The set of vertebral holes of all the vertebrae constitutes the so-called spinal canal ; in the spinal canal houses the spinal cord .
An intervertebral disc is a circular fibrocartilaginous structure, which contains within it a gelatinous substance, called the pulpy nucleus, and the cartilaginous tissue that surrounds the aforementioned nucleus pulposus, ie the so-called fibrous ring .
In addition to providing for the conjunction of the adjacent vertebrae, the intervertebral discs have the task of absorbing, by means of the pulpy nucleus, the shocks and loads that weigh on the spine.
What is Bulging Discale?
Discal bulging, or disc protrusion, is a degenerative condition of the vertebral column, characterized by a deformation of an intervertebral disc, such that the latter is crushed and out of axis with respect to the other intervertebral discs.

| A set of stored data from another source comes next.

Lemma compile_inv va phys s x s' mode mxr sum : jit_ok s -> counters_ok s -> phys_ok phys ->
  bits_of_mode (hart (vm s)) = (mode, mxr, sum) -> compile tb os_mmap va phys s = Ret (x, s') ->
  jit_ok s' /\ (fn x <> 0 -> handed s' phys mode mxr sum x) /\ 0 <= g_smc_epoch (smc (vm s')) < 2 ^ 64 - 1.
Proof.
  intros Hok Hcnt Hp Hkey Hr. unfold compile in Hr.
  apply jbind_inv in Hr as (p0 & s1 & E0 & Hr). apply dispatcher_inv in E0 as (Ej & Eg & Ev).
  assert (same_cache s s1) as Q0 by (repeat split; [done..|by rewrite Ev]).
  rewrite <- Ev in Hkey.
  apply (same_ok _ _ Q0) in Hok as Hok1. apply (same_counters _ _ Q0) in Hcnt as Hcnt1. clear s Ej Eg Ev Q0 Hok Hcnt.
  apply jbind_inv in Hr as (key & s2 & Ek & Hr). injection Ek as <- <-. rewrite Hkey in Hr.
  apply jbind_inv in Hr as (fast & s2 & E1 & Hr).
  destruct (lookup_inv _ _ _ _ _ _ _ Hok1 E1) as (Hok2 & Hg2 & Hv2 & Hhand & Hsame).
  destruct (Z.eqb_spec (fn fast) 0) as [Hf|Hf]; cbn [negb] in Hr.
  2:{ injection Hr as <- <-. split; [done|]. split; [done|]. rewrite Hv2. destruct Hcnt1. lia. }
  rewrite (Hsame Hf) in Hr. clear s2 E1 Hok2 Hg2 Hv2 Hhand Hsame Hf.
  apply jbind_inv in Hr as (t & s2 & E2 & Hr). destruct t as [[[e count] size]|].
  - destruct (translate_block_inv _ _ _ _ _ _ _ _ E2) as (Q2 & Hin & H21 & Hpos & Hsz).
    apply (same_ok _ _ Q2) in Hok1 as Hok2. apply (same_counters _ _ Q2) in Hcnt1 as Hcnt2.
    apply jbind_inv in Hr as (dst & s3 & E3 & Hr).
    destruct (install_code_inv _ _ _ _ _ _ Hok2 Hcnt2 Hin H21 Hpos E3) as (Hok3 & Hl3 & He3).
    destruct (Z.eqb_spec dst 0) as [->|Hd]; [by destruct Hl3|].
    destruct (publish_inv _ _ _ _ _ _ _ _ _ _ _ Hok3 Hp Hsz Hl3 Hr) as (Hok4 & Hh & ->). split_and!; [done|done|apply He3..].
  - apply jbind_inv in Hr as ([] & s3 & Es & Hr). injection Es as <-. injection Hr as <- <-.
    apply translate_quiet in E2 as Q2. apply (same_ok _ _ Q2) in Hok1 as Hok2. destruct Q2 as (_ & _ & Qs).
    split; [|split; [done|cbn [vm]; rewrite Qs; destruct Hcnt1; lia]].
    apply (cache_ok_arenas (jctx s2)); [done|done|destruct (ok_arenas _ _ _ Hok2); by constructor|exact Hok2].
Qed.

(** ** Every run *)

(** The ways to ask the cache for a block; [salvage] reports whether it found one. *)
Inductive serves (va phys mode : Z) (mxr sum : bool) (s : JitState B) (x : JITExec) (s' : JitState B) : Prop :=
| serve_lookup : lookup phys mode mxr sum s = Ret (x, s') -> serves va phys mode mxr sum s x s'
| serve_salvage ox : salvage phys mode mxr sum s = Ret (ox, s') -> x = default no_exec ox ->
    serves va phys mode mxr sum s x s'
| serve_compile : bits_of_mode (hart (vm s)) = (mode, mxr, sum) -> compile tb os_mmap va phys s = Ret (x, s') ->
    serves va phys mode mxr sum s x s'.

(** The machine after a store to [a]. *)
Definition after_store (a : Z) (s : JitState B) : JitState B :=
  set_vm (set_smc (smc_store_hit (smc (vm s)) a) (vm s)) s.

(** One event of the process: a block is asked for, a store reaches its hook,
    the interpreter protects a page it runs from, the text is invalidated, or
    the machine moves in a way that leaves the tables alone. *)
Inductive jstep : JitState B -> JitState B -> Prop :=
| step_serve va phys mode mxr sum s x s' : counters_ok s -> phys_ok phys -> serves va phys mode mxr sum s x s' -> jstep s s'
| step_store a s : counters_ok s -> jstep s (after_store a s)
| step_execute p s : 0 <= p ->
    jstep s (set_vm (set_smc (mark_page_code (mark_page_executed (smc (vm s)) p) p) (vm s)) s)
| step_invalidate s s' : counters_ok s -> invalidate_all s = Ret (tt, s') -> jstep s s'
| step_machine s v : smc v = smc (vm s) -> jstep s (set_vm v s).

(** A process that has started: no block, no arena. *)
Definition fresh (s : JitState B) : Prop := jctx s = jit_new.

Definition reachable (s : JitState B) : Prop := exists s0, fresh s0 /\ rtc jstep s0 s.

Lemma fresh_ok s : fresh s -> jit_ok s.
Proof.
  unfold fresh, jit_ok. intros ->. constructor.
  - constructor; cbn; [by left|unfold JIT_ARENA_BYTES, RVJIT_ARENA_PAGES; lia|by exists 0|by unfold RVJIT_MAX_CACHE_BYTES|set_solver +].
  - intros i Hi. by cbn in Hi.
Qed.

Lemma serves_inv va phys mode mxr sum s x s' : jit_ok s -> counters_ok s -> phys_ok phys ->
  serves va phys mode mxr sum s x s' ->
  jit_ok s' /\ (fn x <> 0 -> handed s' phys mode mxr sum x) /\ 0 <= g_smc_epoch (smc (vm s')) < 2 ^ 64 - 1.
Proof.
  intros Hok Hcnt Hp Hs. assert (0 <= g_smc_epoch (smc (vm s)) < 2 ^ 64 - 1) as He by (destruct Hcnt; lia).
  destruct Hs as [Hr|ox Hr ->|Hk Hr].
  - destruct (lookup_inv _ _ _ _ _ _ _ Hok Hr) as (H1 & _ & Hv & H2 & _). by rewrite Hv.
  - destruct (salvage_inv _ _ _ _ _ _ _ _ (incl_refl _) Hok Hp Hr) as (H1 & H2 & _ & -> & _).
    split; [done|]. split; [|done]. destruct ox as [x|]; [intros _; by apply H2|done].
  - by eapply compile_inv.
Qed.

Lemma jstep_ok s s' : jstep s s' -> jit_ok s -> jit_ok s'.
Proof.
  intros Hs Hok. destruct Hs as [va phys mode mxr sum s x s' Hc Hp Hs|a s [Hc _]|p s Hp|s s' [Hc _] Hr|s v Hv].
  - by destruct (serves_inv _ _ _ _ _ _ _ _ Hok Hc Hp Hs).
  - unfold jit_ok. cbn. apply store_hit_ok; [lia|exact Hok].
  - unfold jit_ok. cbn. eapply cache_ok_marks; [|intros b Hb Hm|exact Hok]; [done|].
    apply marked_code; [done|done|]. right. by apply marked_executed.
  - injection Hr as <-. unfold jit_ok. cbn. eapply cache_ok_stale; [|exact Hok]. cbn. rewrite (uN_id 64); [lia|split; lia].
  - unfold jit_ok. cbn. rewrite Hv. exact Hok.
Qed.

Lemma reachable_ok s : reachable s -> jit_ok s.
Proof. intros (s0 & Hf & Hr). apply fresh_ok in Hf. induction Hr; [done|]. eauto using jstep_ok. Qed.

#[local] Transparent lookup.

(** Nothing is served at an epoch no block has. *)
Lemma lookup_stale phys mode mxr sum (s : JitState B) : (forall i, cb_valid (cached (jctx s) i) = true ->
    cb_smc_epoch (cached (jctx s) i) < g_smc_epoch (smc (vm s))) ->
  lookup phys mode mxr sum s = Ret (no_exec, s).
Proof.
  intros Hst. unfold lookup. cbv [mbind ST_bind gets epoch_of]. cbv zeta.
  destruct (find _ _) as [i|] eqn:E; [|done]. apply find_some in E as [_ Hk].
  apply andb_true_iff in Hk as [Hk%same_key_phys He%Z.eqb_eq]. destruct Hk as [Hv _]. specialize (Hst i Hv). lia.
Qed.

(** C18: no thread is given a block whose code is gone or whose text has
    been stored to. In every state the process reaches: a block that [lookup],
    [salvage] or [compile] hands out has the key that was asked for, its code
    and its chain entry lie in an arena that is mapped, and it can be found
    again in its set of the cache. A store to any byte of its text empties the
    cache, when it goes through [smc_store_hit]: after it [lookup] gives no block
    for any key. *)
Theorem jit_code_safe va phys mode mxr sum s x s' :
  reachable s -> counters_ok s -> phys_ok phys -> serves va phys mode mxr sum s x s' -> fn x <> 0 ->
  reachable s' /\ exists i,
    let e := cached (jctx s') i in
    i ∈ ways phys /\ same_key e phys mode mxr sum = true /\ exec_of e = x /\
    live (jctx s') (fn x) (chain_fn x) /\
    forall a, phys <= a < phys + cb_guest_bytes e -> forall phys2 mode2 mxr2 sum2,
      lookup phys2 mode2 mxr2 sum2 (after_store a s') = Ret (no_exec, after_store a s').
Proof.
  intros Hreach Hc Hp Hs Hf. pose proof (reachable_ok _ Hreach) as Hok.
  destruct (serves_inv _ _ _ _ _ _ _ _ Hok Hc Hp Hs) as (Hok' & Hh & He).
  split. { destruct Hreach as (s0 & H0 & Hr). exists s0. split; [done|]. eapply rtc_r; [exact Hr|]. by eapply step_serve. }
  destruct (Hh Hf) as (i & Hin & Hk & Hx & Hfresh & Hl). exists i. cbv zeta. split_and!; try done.
  intros a Ha phys2 mode2 mxr2 sum2. apply lookup_stale. intros k Hk2. cbn in *.
  pose proof (same_key_phys _ _ _ _ _ Hk) as [Hv Hst].
  pose proof (bk_epoch _ _ _ _ (ok_blocks _ _ _ Hok' k Hk2)) as Hle.
  assert (marked (smc (vm s')) a) as Hm.
  { apply (bk_text _ _ _ _ (ok_blocks _ _ _ Hok' i Hv) Hfresh). by rewrite Hst. }
  destruct (store_hit_cases (smc (vm s')) a He) as [[_ ->]|[Hn _]]; [lia|done].
Qed.
End ops.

Using a comparison to simplify the concept just described, what happens in discal bulging is equivalent to the effect that the crushing of a sandwich filled with a spreadable cheese has: the latter, when crushing occurs, comes out in one or more sides of the two slices of bread.
Discal bulging is an example of discopathy (ie a disease of the intervertebral disc ) and represents, in a fair number of cases, the prelude to a herniated disc (or herniated disc ); in medicine, the term "herniated disc" indicates the exit from its natural seat of the nucleus pulposus, contained within the intervertebral disc.
Did you know that ...
The difference between discal bulging and herniated disc is that, in the first situation, the fibrocartilaginous structure of the intervertebral disc is intact, while, in the second situation, it is damaged (for this there is an exit of the nucleus pulposus).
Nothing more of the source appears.